Sesama Migran di Sekolah
23 Juli 2013Muhammad (14 tahun) dari Berlin-Neukölln dianggap sebagai anak yang bermasalah. Kedua abangnya seharian hanya berkeliaran di jalanan. Setelah mengenyam pendidikan selama sepuluh tahun (Hauptschule) mereka kini menganggur. Gökan, salah satu abang Muhammad, sering bertanya untuk apa adiknya pergi sekolah. Memang Muhammad membenci sekolah. Dia sering tidak mengerti pelajaran dan kata-kata yang digunakan gurunya, namun malu menanyakannya. Dia lebih memilih bertanya kepada teman sekelasnya dalam bahasa Turki.
Muhammad adalah figur fiktif, namun remaja seperti ini terdapat di mana-mana di Jerman. Mereka tinggal di kawasan bermasalah, di mana lebih banyak digunakan bahasa Turki ketimbang Jerman. Banyak di antaranya merasa, mereka tidak lagi diperhatikan guru, sementara orang tua mereka tidak tahu bagaimana membantu mereka. Di sekolah-sekolah mereka ada hanya sedikit sekali orang Jerman.
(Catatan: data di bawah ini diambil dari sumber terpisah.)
(* ===== verification/Alarm.v ===== *)
(** * Alarms ([alarm/atlas_alarm.c])

    An alarm is a timer descriptor, registered in the scheduler with
    [atlas_alarm_trigger] as its callback; its number is the alarm's id. The
    entry of an alarm that is cancelled while its own callback runs is freed
    memory when the trigger goes on to read it, which is undefined behaviour
    and shows as [None]. *)

From stdpp Require Import gmap.
From S2P Require Import Prelude Protocol CString Scheduler State.

Definition ATLAS_1MS_TO_NS : Z := 1000000.
Definition ATLAS_1SEC_TO_MS : Z := 1000.

Section Alarm.
Context `{Env E}.
Implicit Types w : World E.

Definition timer_spec (ms : Z) : Z * Z :=
  (ms / ATLAS_1SEC_TO_MS, (ms mod ATLAS_1SEC_TO_MS) * ATLAS_1MS_TO_NS).

Definition atlas_alarm_set (ms : Z) (cb : alarm_cb) (once : bool) w : Z * World E :=
  let '(fd, w) := call sys_timerfd_create w in
  if decide (fd = -1) then (-1, w) else
  let interval := if once then (0, 0) else timer_spec ms in
  let w := log (EvSetTimer fd interval (timer_spec ms)) w in
  let '(res, w) := call (sys_timerfd_settime fd interval (timer_spec ms)) w in
  if decide (res < 0) then (-1, emit (EvClose fd) w) else
  let w := sched_add fd SC_atlas_alarm_trigger w in
  let '(a, w) := alloc w in
  (fd, with_alarms (w_alarms w ++ [mk_alarm a fd cb once]) w).

Definition has_id (id : Z) (p : atlas_alarm_entry_t) : bool := bool_decide (alarm_id p = id).
Definition alarm_at (a : nat) (p : atlas_alarm_entry_t) : bool := bool_decide (al_addr p = a).

Definition atlas_alarm_cancel (id : Z) w : World E :=
  match find_first (has_id id) (w_alarms w) with
  | None => w
  | Some p =>
      let w := with_alarms (remove_first (has_id id) (w_alarms w)) w in
      let w := sched_del (alarm_id p) w in
      emit (EvClose (alarm_id p)) w
  end.

(** [run] is the call through the function pointer of an alarm. *)
Definition atlas_alarm_trigger (run : alarm_cb → Z → World E → option (World E))
    (fd : Z) w : option (World E) :=
  match find_first (has_id fd) (w_alarms w) with
  | None => Some w
  | Some p =>
      let '(_, w) := call (sys_read fd 8) (log (EvRead fd) w) in
      w ← run (al_callback p) (alarm_id p) w;
      (* p->run_once: the entry must not have been freed *)
      q ← find_first (alarm_at (al_addr p)) (w_alarms w);
      if run_once q then Some (atlas_alarm_cancel (alarm_id q) w) else Some w
  end.
(** The statistics of the data plane are C ints of four bytes, of which
    the connector copies the first two: the low half on a little-endian host,
    the high half on a big-endian one. *)
Theorem statistics_take_two_bytes v post w :
  0 ≤ v < 2 ^ 32 →
  ∃ w', data_plane_body (mk_cmd ATLAS_CMD_DATA_PLANE_PACKETS_PER_MINUTE 4 (store32 v ++ post)) w
        = Some (w', false) ∧
    get_packets_per_min w' = match host_endian with
                             | LittleEndian => v mod 65536
                             | BigEndian => v / 65536
                             end.
Proof.
  intros Hv. unfold data_plane_body. cbn [cmd_type cmd_value cmd_length].
  repeat (case_decide; try done; []). unfold set_packets_per_min.
  pose proof (first_two_bytes v post Hv) as (b & -> & Hb). cbn [mbind option_bind].
  eexists. split; [done|]. exact Hb.
Qed.

End ConnectorProperties.

Lemma policy_reaches_gateway_witness :
  ∃ w', @atlas_data_plane_parse_policy le_host Z (sim_env [] [])
      (Some (encode (@native_policy le_host 1 200 4096) ++ [])) 18 world_cfg = Some w' ∧
    policy_qos (w_connector w') = 1 ∧ policy_packets_per_min (w_connector w') = 200 ∧
    policy_packets_maxlen (w_connector w') = 4096 ∧ active_policy (w_connector w') = 1 ∧
    @requested le_host Z (sim_env [] []) (B "coaps://gw:5684/gateway/policy") ATLAS_COAP_METHOD_PUT
      (Some (encode [(1100, be16 1); (1101, be16 200); (1102, be16 4096)]))
      ATLAS_CLIENT_POLICY_TIMEOUT_MS CC_policy_callback (with_policy 1 200 4096 world_cfg) w'.
Proof.
  apply (@policy_reaches_gateway le_host Z (sim_env [] []) _ 1 200 4096 [] world_cfg
    (B "coaps://gw:5684/gateway/policy")); [lia..|by vm_compute].
Defined.

Lemma short_policy_reads_past_buffer_witness :
  @atlas_data_plane_parse_policy le_host Z (sim_env [] []) (Some (encode [(1101, [])])) 4 world_cfg
  = None.
Proof.
  apply (@short_policy_reads_past_buffer le_host Z (sim_env [] []) 1101 world_cfg). right. by left.
Defined.

Lemma reputation_is_relayed_witness :
  ∃ w', @feature_reputation_callback le_host Z (sim_env [] []) ATLAS_COAP_RESP_OK
      (Some (encode [(1500, B "dev")])) 7 world_cfg = Some w' ∧
    w_trace w' = [] ++ relayed (-1) [(1500, B "dev")].
Proof.
  apply (proj1 (@reputation_is_relayed le_host Z (sim_env [] []) [(1500, B "dev")] world_cfg
    ltac:(by apply (bool_decide_unpack _); vm_compute)
    ltac:(by apply (bool_decide_unpack _); vm_compute) ltac:(done))).
Defined.

Lemma accept_replaces_connection_witness :
  let w := set_connected_socket 7 world_cfg in
  w_trace (@atlas_data_plane_accept_cb Z (sim_env [] []) 4 w) = [] ++ [EvClose 7].
Proof.
  intros w. by apply (@accept_replaces_connection Z (sim_env [] []) 4 20 21 w).
Defined.

Lemma statistics_take_two_bytes_witness :
  ∃ w', @data_plane_body be_host Z (sim_env [] [])
      (mk_cmd ATLAS_CMD_DATA_PLANE_PACKETS_PER_MINUTE 4 (@store32 be_host 90 ++ [])) world_cfg
      = Some (w', false) ∧ get_packets_per_min w' = 90 / 65536.
Proof.
  apply (@statistics_take_two_bytes be_host Z (sim_env [] []) 90 [] world_cfg). lia.
Defined.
Memperbaiki Kondisi di "sekolah bermasalah"
Pakar pendidikan menyebut fenomena ini sebagai "Segregasi Pendidikan", yaitu pemisahan siswa menurut latar belakang sosial dan etnisnya. Jika anak yang bernama Murrat murid Hauptschule di kawasan mereka, anak yang bernama Lukas atau Sophie adalah siswa di salah satu sekolah terbaik di kotanya.
Yayasan bagi Integrasi dan Migrasi Jerman, SVR, melakukan penelitian mengenai hal ini. "Kondisi pembelajaran di kelas yang mayoritas siswanya berlatar belakang migran biasanya lebih buruk", ujar pemimpin riset SVR, Jan Schneider. Berbekal hasil riset, SVR kini mencari kemungkinan agar kondisi pembelajaran di sekolah bermasalah itu, dapat diperbaiki.
Pelajaran Tambahan Bahasa Jerman
Sekolah Bertolt-Brecht-Gesamtschule di Bonn terletak di kawasan yang bukan termasuk "sejahtera". Lebih dari sepertiga siswanya berlatar belakang migran. Sejumlah siswa, baru sejak beberapa saat ada di Jerman, dan di rumah mereka menggunakan bahasa asalnya.
Reinhold Pfeifer, direktur sekolah itu menekankan pentingnya penguasaan bahasa Jerman bagi siswanya sejak awal, dan karena itu menyediakan pelajaran tambahan untuk yang memerlukannya. Untuk dapat lulus sekolah menengah atas dan mengantongi ijazah "Abitur", siswa harus menguasai bahasa Jerman, lanjut Pfeifer.
Selain itu, sekolah ini menawarkan yang disebut kelas internasional, di mana hampir tidak ada siswa yang bisa berbahasa Jerman. Di kelas ini mereka mendapat pelajaran bahasa Jerman lebih banyak daripada biasanya, yaitu 12 jam seminggu.
Namun Diana Sahrai, pakar pendidikan dari Universitas Duisburg-Essen mengkritik kelas terpisah ini. "Bila siswa yang semuanya tidak pandai berbahasa Jerman berada di kelas semacam itu lebih dari satu atau dua tahun, mereka tidak punya kontak dengan siswa yang menguasai bahasa Jerman. Jadi mereka tidak belajar secara optimal," tambahnya.
Tapi Reinhold Pfeifer berpendapat lain: "Anak-anak nantinya mahir. Sejumlah darinya berhasil mengantongi Abitur (Red: ijazah yang menjadi persyaratan untuk kuliah)." Selanjutnya Pfeifer mengatakan, yang penting baginya adalah hasil dan kenyataan.
Interkultural sebagai Satu-satunya Jalan
Untuk memperbaiki peluang bagi anak-anak di "kawasan bermasalah", SVR memberikan sejumlah saran. "Sebuah peran kunci adalah kesediaan sekolah untuk membuka diri secara interkultural," tukas Schneider, pemimpin riset SVR. Para peneliti SVR berasumsi, sekolah dan dinas terkait sebaiknya lebih melihat keragaman sosial sebagai pengayaan ketimbang hambatan.
SVR menyarankan agar guru-guru mendapat pelatihan untuk menghadapi keragaman siswa, penawaran pelajaran bahasa Jerman tambahan dan peningkatan kerja sama dengan orang tua siswa.